**Brief:**
Exactly the lines from the top of the records below through the one containing "simpl in Hsteps." must be set down, with no line added or dropped.

Collected data:
[Start of Attachment]

Lemma history_coherent steps w :
  forallb (λ s, negb (assigns_root s)) steps = true →
  Coherent w → Coherent (snd (run steps w)).
Proof.
  revert w. induction steps as [|s steps IH]; intros w Hsteps Hw; [done|].
  simpl in Hsteps. apply andb_prop in Hsteps as [Hs Hsteps].
  apply negb_true_iff in Hs.
  simpl. run. pose proof (step_coherent s w Hs Hw) as Hstep.
  destruct (step s w) as [[[]| |] w']; simpl in *; [by apply IH|done|done].
Qed.

Section CoherentAccess.
Variables (w : World) (self : loc) (this : ProjectFilesMonitor).
Hypothesis Hw : Coherent w.
Hypothesis Hthis : monitors w !! self = Some this.

(** With a root that the guard lets through, every access returns the
    request of the subscriber, from the cache or newly built. *)
Lemma access_of_present path :
  _watchman_path this = Some path →
  path ≠ "" →
  ∃ result w' request,
    _subscriptions self w = (Returned result, w') ∧
    log w' = log w ∧
    lists w' !! result = Some [request] ∧
    request_of this request.
Proof.
  intros Hpath Hne.
  assert (py_not (_watchman_path this) = false) as Hnot.
  { apply py_not_false. by exists path. }
  destruct (lru_lookup self w) as [result|] eqn:Hlook.
  - pose proof Hlook as Hentry%lru_lookup_Some.
    destruct (Hw self result Hentry) as (this' & request & Hthis' & Hl & Hreq).
    assert (this' = this) as -> by congruence.
    exists result, w, request. split_and!; try done.
    unfold _subscriptions. by apply lru_cache_hit.
  - eexists _, _, _.
    split; [by apply (subscriptions_returns w self this)|].
    split; [done|]. split; [simpl; apply lookup_insert_eq|].
    by apply computed_request_of.
Qed.
(** * A contacts address-book API: shallow embedding and verified properties

    The development follows the Python sources module by module:
    [models.py] (tables and their constraints), [security.py] (password
    hashing, JWT creation and checking), [email_verif.py], [image_upload.py],
    [crud.py] (the ORM calls) and [main.py] (the request handlers).

    The database is the pair of tables declared in [models.py]; every
    nullable column is an [option].  The SQLAlchemy session is modelled by a
    small state-and-exception monad over a [World] holding the committed
    tables, the mails handed to the SMTP server and the log of SQL statements
    sent to the database.  Third-party libraries (passlib's bcrypt context,
    python-jose) are section variables. *)

From Stdlib Require Import ZArith List String Ascii Bool Lia Permutation.
Import ListNotations.
Local Open Scope string_scope.
Local Open Scope Z_scope.

(** ** models.py *)

Module User.
(** [class User(Base)], table [users].  [id] is the primary key; [email]
    and [verification_code] are [unique=True]; the class maps no other
    column. *)
Record t := mk {
  id : Z;
  email : option string;
  hashed_password : option string;
  is_active : option bool;
  is_verified : option bool;
  verification_code : option string
}.
End User.

Module Contact.
(** [class Contact(Base)], table [contacts].  [email] is [unique=True],
    [owner_id] is a foreign key to [users.id]; [birthday] is a [Date],
    kept as its proleptic Gregorian ordinal. *)
Record t := mk {
  id : Z;
  first_name : option string;
  last_name : option string;
  email : option string;
  phone_number : option string;
  birthday : option Z;
  additional_info : option string;
  owner_id : option Z
}.
End Contact.

(** The committed state of the database: both tables in storage order and
    the two primary-key sequences (last value handed out). *)
Record Database := mkDatabase {
  users : list User.t;
  contacts : list Contact.t;
  users_id_seq : Z;
  contacts_id_seq : Z
}.

Definition empty_db : Database := mkDatabase [] [] 0 0.

(** ** SQL comparisons on nullable columns

    A comparison with NULL is not true, so the row is filtered out. *)

Definition sql_eq_str (col : option string) (v : string) : bool :=
  match col with Some s => String.eqb s v | None => false end.

Definition sql_eq_int (col : option Z) (v : Z) : bool :=
  match col with Some z => Z.eqb z v | None => false end.

Definition sql_ge (col : option Z) (v : Z) : bool :=
  match col with Some z => Z.leb v z | None => false end.

Definition sql_le (col : option Z) (v : Z) : bool :=
  match col with Some z => Z.leb z v | None => false end.

(** ** Integrity constraints of the schema *)

(** Values of a nullable unique column: NULLs never clash. *)
Fixpoint non_null {A} (l : list (option A)) : list A :=
  match l with
  | [] => []
  | Some a :: l' => a :: non_null l'
  | None :: l' => non_null l'
  end.

Fixpoint mem_str (s : string) (l : list string) : bool :=
  match l with
  | [] => false
  | x :: l' => String.eqb x s || mem_str s l'
  end.

Fixpoint mem_int (z : Z) (l : list Z) : bool :=
  match l with
  | [] => false
  | x :: l' => Z.eqb x z || mem_int z l'
  end.

Fixpoint nodup_str (l : list string) : bool :=
  match l with
  | [] => true
  | x :: l' => negb (mem_str x l') && nodup_str l'
  end.

Fixpoint nodup_int (l : list Z) : bool :=
  match l with
  | [] => true
  | x :: l' => negb (mem_int x l') && nodup_int l'
  end.

Definition user_ids (db : Database) : list Z := map User.id (users db).
Definition user_emails (db : Database) : list string :=
  non_null (map User.email (users db)).
Definition user_codes (db : Database) : list string :=
  non_null (map User.verification_code (users db)).
Definition contact_ids (db : Database) : list Z := map Contact.id (contacts db).
Definition contact_emails (db : Database) : list string :=
  non_null (map Contact.email (contacts db)).
(** ** Text classifier *)

(** [campus_options], lines 27-28. *)
Definition campus_options : list (string * list string) :=
  [ ("cde", ["cde"; "drie eiken"]);
    ("cgb", ["cgb"; "groenenborger"]);
    ("cmi", ["cmi"; "middelheim"]);
    ("cst", ["cst"; "stad"; "city"]) ].

(** The list [['cmi']] that [get_campus] falls back to, line 31. *)
Definition default_campus : list string := ["cmi"].

(** [get_campus], lines 30-31. *)
Definition get_campus (text : string) : list string :=
  let campus :=
    sorted String.leb
      (map fst
         (filter (fun o => any (fun c_text => contains c_text text) (snd o))
                 campus_options)) in
  if nonempty campus then campus else default_campus.

(** [datetime.min] and [datetime.max] as ordinals (years 1 to 9999). *)
Definition date_min : Z := 1.
Definition date_max : Z := 3652059.

(** [d.weekday()]: Monday is 0 and Sunday is 6. *)
Definition weekday (d : Z) : Z := (d + 6) mod 7.

(** [d + datetime.timedelta(days=n)]: raises [OverflowError] outside the
    range of [datetime]. *)
Definition date_add (d n : Z) : result Z :=
  if (date_min <=? d + n) && (d + n <=? date_max)
  then Ok (d + n)
  else Raise (Exn "OverflowError" "date value out of range").

(** [date_options], lines 48-51, for the day [today]. *)
Definition date_options (today : Z) : list (string * Z) :=
  [ ("today", 0); ("tomorrow", 1); ("yesterday", -1);
    ("monday", 0 - weekday today);
    ("tuesday", 1 - weekday today); ("wednesday", 2 - weekday today);
    ("thursday", 3 - weekday today); ("friday", 4 - weekday today);
    ("saturday", 5 - weekday today); ("sunday", 6 - weekday today) ].

(** A list comprehension [[f(x) for x in xs]] whose body may raise: the
    elements are computed from left to right and the first exception ends
    the comprehension. *)
Fixpoint comprehension {A B : Type} (f : A -> result B) (xs : list A)
  : result (list B) :=
  match xs with
  | [] => Ok []
  | x :: xs' =>
      match f x with
      | Raise e => Raise e
      | Ok y =>
          match comprehension f xs' with
          | Raise e => Raise e
          | Ok ys => Ok (y :: ys)
          end
      end
  end.

(** [get_date], lines 47-54; [today] is the value of
    [datetime.datetime.today()] truncated to midnight. *)
Definition get_date (today : Z) (text : string) : result (list Z) :=
  match
    comprehension (fun o => date_add today (snd o))
      (filter (fun o => contains (fst o) text) (date_options today))
  with
  | Raise e => Raise e
  | Ok ds =>
      let dates := sorted Z.leb ds in
      Ok (if nonempty dates then dates else [today])
  end.

(** The dates [get_date] computes before it sorts them: one for each keyword
    of [date_options] that occurs in the text, in the order of the table. *)
Definition candidate_dates (today : Z) (text : string) : list Z :=
  map (fun o => today + snd o)
    (filter (fun o => contains (fst o) text) (date_options today)).

(** The names of the days of the week in [date_options], by index. *)
Definition weekday_names : list string :=
  ["monday"; "tuesday"; "wednesday"; "thursday"; "friday"; "saturday";
   "sunday"].

(** ** Dictionaries *)

Section Dict.
Context {K V : Type}.
Variable eqb : K -> K -> bool.

(** [d.get(k)]: [None] when [k] is not a key. *)
Fixpoint dict_get (k : K) (d : list (K * V)) : option V :=
  match d with
  | [] => None
  | (k', v) :: d' => if eqb k k' then Some v else dict_get k d'
  end.

(** [k in d] *)
Definition dict_mem (k : K) (d : list (K * V)) : bool :=
  match dict_get k d with Some _ => true | None => false end.

(** [d[k] = v]: a key already present keeps its place, a new key goes
    last. *)
Fixpoint dict_set (k : K) (v : V) (d : list (K * V)) : list (K * V) :=
  match d with
  | [] => [(k, v)]
  | (k', v') :: d' =>
      if eqb k k' then (k', v) :: d' else (k', v') :: dict_set k v d'
  end.

(** [d.keys()], in iteration order. *)
Definition dict_keys (d : list (K * V)) : list K := map fst d.
End Dict.

(** Equality of the keys [(date, campus)] of the query result. *)
Definition key_eqb (a b : Z * string) : bool :=
  (fst a =? fst b) && String.eqb (snd a) (snd b).

(** The line feed of ['\n']. *)
Definition nl : string := String (ascii_of_nat 10) EmptyString.

(** [s.upper()] on ASCII letters.  The plugin calls it on campus codes and
    on their join with [', ']. *)
Definition upper_ascii (c : ascii) : ascii :=
  let n := nat_of_ascii c in
  if (Nat.leb 97 n && Nat.leb n 122)%bool then ascii_of_nat (n - 32) else c.

Fixpoint upper (s : string) : string :=
  match s with
  | EmptyString => EmptyString
  | String c s' => String (upper_ascii c) (upper s')
  end.

(** [re.search('^l+u+n+c+h+!+$', text)]: a run of each letter in turn, a run
    of exclamation marks, then the end of the text, which [$] also matches
    before one final line feed. *)
Fixpoint skip_run (c : ascii) (s : string) : string :=
  match s with
  | EmptyString => EmptyString
  | String a s' => if Ascii.eqb a c then skip_run c s' else s
  end.

Definition one_or_more (c : ascii) (s : string) : option string :=
  match s with
  | EmptyString => None
  | String a s' => if Ascii.eqb a c then Some (skip_run c s') else None
  end.

Definition lunch_re (text : string) : bool :=
  match one_or_more "l" text with
  | None => false
  | Some s1 =>
  match one_or_more "u" s1 with
  | None => false
  | Some s2 =>
  match one_or_more "n" s2 with
  | None => false
  | Some s3 =>
  match one_or_more "c" s3 with
  | None => false
  | Some s4 =>
  match one_or_more "h" s4 with
  | None => false
  | Some s5 =>
  match one_or_more "!" s5 with
  | None => false
  | Some rest => String.eqb rest "" || String.eqb rest nl
  end end end end end end.

(** [campus_colors], line 92. *)
Definition campus_colors : list (string * string) :=
  [ ("cde", "good"); ("cgb", "warning"); ("cmi", "danger");
    ("cst", "#439FE0") ].

(** A card of the reply, lines 96-97. *)
Record attachment : Type := {
  title : string;
  color : string;
  body : string
}.

(** The keyword arguments of [slack_client.api_call('chat.postMessage', ...)]. *)
Record request : Type := {
  rq_channel : string;
  rq_text : string;
  rq_attachments : option (list attachment);
  rq_username : string;
  rq_icon_emoji : string
}.

(** The dictionary Slack answers with: the plugin reads its keys ['ok'] and
    ['error'], either of which may be missing. *)
Record response : Type := {
  ok : option bool;
  error : option string
}.

(** The inbound Slack event, a dictionary whose keys may all be missing. *)
Record message : Type := {
  username : option string;
  subtype : option string;
  text : option string;
  channel : option string
}.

[End of Attachment]

**Written reply:**
Lemma history_coherent steps w :
  forallb (λ s, negb (assigns_root s)) steps = true →
  Coherent w → Coherent (snd (run steps w)).
Proof.
  revert w. induction steps as [|s steps IH]; intros w Hsteps Hw; [done|].
  simpl in Hsteps. apply andb_prop in Hsteps as [Hs Hsteps].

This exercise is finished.